« C’est très dur » : les tristes confidences de Patrick Bruel après l’incendie de sa maison à Los Angeles

Patrick Bruel s’est confié sur l’incendie qui a ravagé sa maison de Pacific Palisades, dans une interview accordée à Variety. Dans un premier temps, le chanteur avait raconté ses mésaventures sur les réseaux sociaux. « La seule assurance à laquelle on ne peut pas souscrire, c’est celle de l’émotion, des souvenirs, des objets, des parfums… et des silences qui entouraient cette maison qui part en fumée. (…) C’est très dur de voir disparaître des racines qu’on a tant de mal à construire. C’était un bel ancrage, un autre refuge. »

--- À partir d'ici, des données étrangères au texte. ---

(** * Seal GitHub Actions: entity resolution, artifact processing and linking

    A shallow embedding of the TypeScript actions of this repository:

    - [common/src/seal-api.ts] in its two revisions: the current client
      ([findSealEntity], CRC32C upload, [archiveEntities]) is [SealApi], the
      older client ([findSealEntityId]) is [LegacySealApi];
    - [common/src/github-context.ts] is [GithubContext];
    - [upload-artifacts/src/index.ts] in its two revisions is
      [UploadArtifacts] (changeset-aware, archives the previous references)
      and [LegacyUploadArtifacts];
    - [codebase-snapshot/src/index.ts] is [CodebaseSnapshot].

    Asynchronous functions are computations in the monad [M]: they read the
    outside world (HTTP transport, file system, CI context) from a [World],
    see the events emitted so far, emit new events and either return a value
    or throw a [JsError].  The events kept are the ones an operator or the
    platform can observe: HTTP requests, error and warning annotations,
    [core.setFailed], and the process and file-system commands of the
    snapshot action.  [core.info], [core.debug] and the log groups are not
    events: they never throw and carry no data back into the program.

    Strings are byte strings (UTF-8); the whitespace class of [trim] and of
    [split(/\s+/)] is the ASCII one. *)

From Stdlib Require Import ZArith String Ascii List Lia.
From stdpp Require Import base gmap strings list pretty.
Import ListNotations.
Open Scope string_scope.
Open Scope list_scope.

(** ** JavaScript values and string operations *)

Module Js.

(** A duck-typed scalar read off a parsed JSON body. *)
Inductive JsVal : Type :=
| VUndefined
| VNull
| VBool (b : bool)
| VNum (n : Z)
| VStr (s : string).
(** * zkapp.ts: method dispatch, statements, proving and deployment

    A shallow embedding of [src/lib/zkapp.ts].  JavaScript objects that the
    code shares and mutates (parties, contract instances, contract classes)
    live in an explicit store and are named by references; the module-level
    variables [mainContext], [Mina.currentTransaction] and
    [Mina.nextTransactionId] are fields of the same store.  Every function of
    the source becomes a computation in a state-and-exception monad over that
    store. *)

From Stdlib Require Import ZArith Lia.
From stdpp Require Import base option list strings gmap.

(** ** JavaScript values *)

Set Warnings "-notation-for-abbreviation".

(** Objects are named by their position in the store. *)
Notation pref := nat (only parsing).   (* reference to a Party object *)
Notation iref := nat (only parsing).   (* reference to a SmartContract instance *)
Notation cref := nat (only parsing).   (* reference to a SmartContract class *)

Definition Field : Type := Z.
Bind Scope Z_scope with Field.
Definition PrivateKey := nat.
Definition PublicKey := nat.

(** Numbers that the code compares with [===]: [NaN] is different from
    every number, itself included. *)
Inductive jsnum :=
| Num (n : nat)
| NaN.

#[global] Instance jsnum_eq_dec : EqDecision jsnum.
Proof. solve_decision. Defined.

Definition strict_eq (a b : jsnum) : bool :=
  match a, b with
  | Num x, Num y => Nat.eqb x y
  | _, _ => false
  end.

(** A verification key as callers pass it: [{ data: string; hash: Field | string }]. *)
Record VerificationKeyArg := mkVKArg { vka_data : string; vka_hash : Field + string }.

(** The values that travel through method arguments and property slots.
    A circuit value is given by its field elements; a function is either a
    user-written body (named) or the wrapper built by [wrapMethod], which
    closes over [method], [argsLength] and [ZkappClass]; an object of type
    [DeployArgs] is given by its two optional properties. *)
Inductive jsval :=
| JUndefined
| JBool (b : bool)
| JStr (s : string)
| JCircuit (fields : list Field)
| JUser (id : string)
| JWrapped (method : jsval) (argsLength : nat) (ZkappClass : cref)
| JDeployArgs (verificationKey : option VerificationKeyArg) (zkappKey : option PrivateKey).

Auprès de Variety, le chanteur français confie : « C’est difficile pour moi d’en parler au passé. J’y étais il y a cinq jours. J’étais parti la veille et mon fils était là. Il se rendait à l’aéroport. Il m’a dit : « Je rentre à la maison ? Je vais essayer de sauver des choses, peut-être qu’il y a du temps ? » J’ai répondu : « Pas question, n’y pense même pas » La première chose à laquelle il a pensé, c’était de récupérer les peluches de son enfance. C’était une obsession pour lui. »
Patrick Bruel avoue être surpris par la tournure médiatique : « Tant de médias se concentrent tellement sur les gens célèbres et sur la valeur de leurs maisons, car derrière ces gros titres, il y a des vies, des familles, des histoires, des souvenirs, des choses qui n’ont pas forcément de prix ».
Une situation qui semble particulièrement difficile à surmonter : « Pour nous, c’est très dur, car c’est comme tourner une nouvelle page. Les enfants sont profondément tristes de ne pas avoir pu dire adieu à leur maison, à leurs objets, à leurs photos de famille et à leurs dessins. »
Après l’incendie de sa maison, son fils et lui ont pu en parcourir les décombres virtuellement. « Chaque objet, chaque recoin, chaque souvenir, tout ce dans quoi nous avons vécu. C’était une maison importante pour nous. C’était un point d’ancrage, un autre refuge. C’était l’un des endroits où je me sentais vraiment chez moi. »
Enfin, Patrick a qualifié d’« apocalyptique » la vue arienne de Los Angeles avant de conclure : « On a l’impression qu’une bombe a tout ravagé ».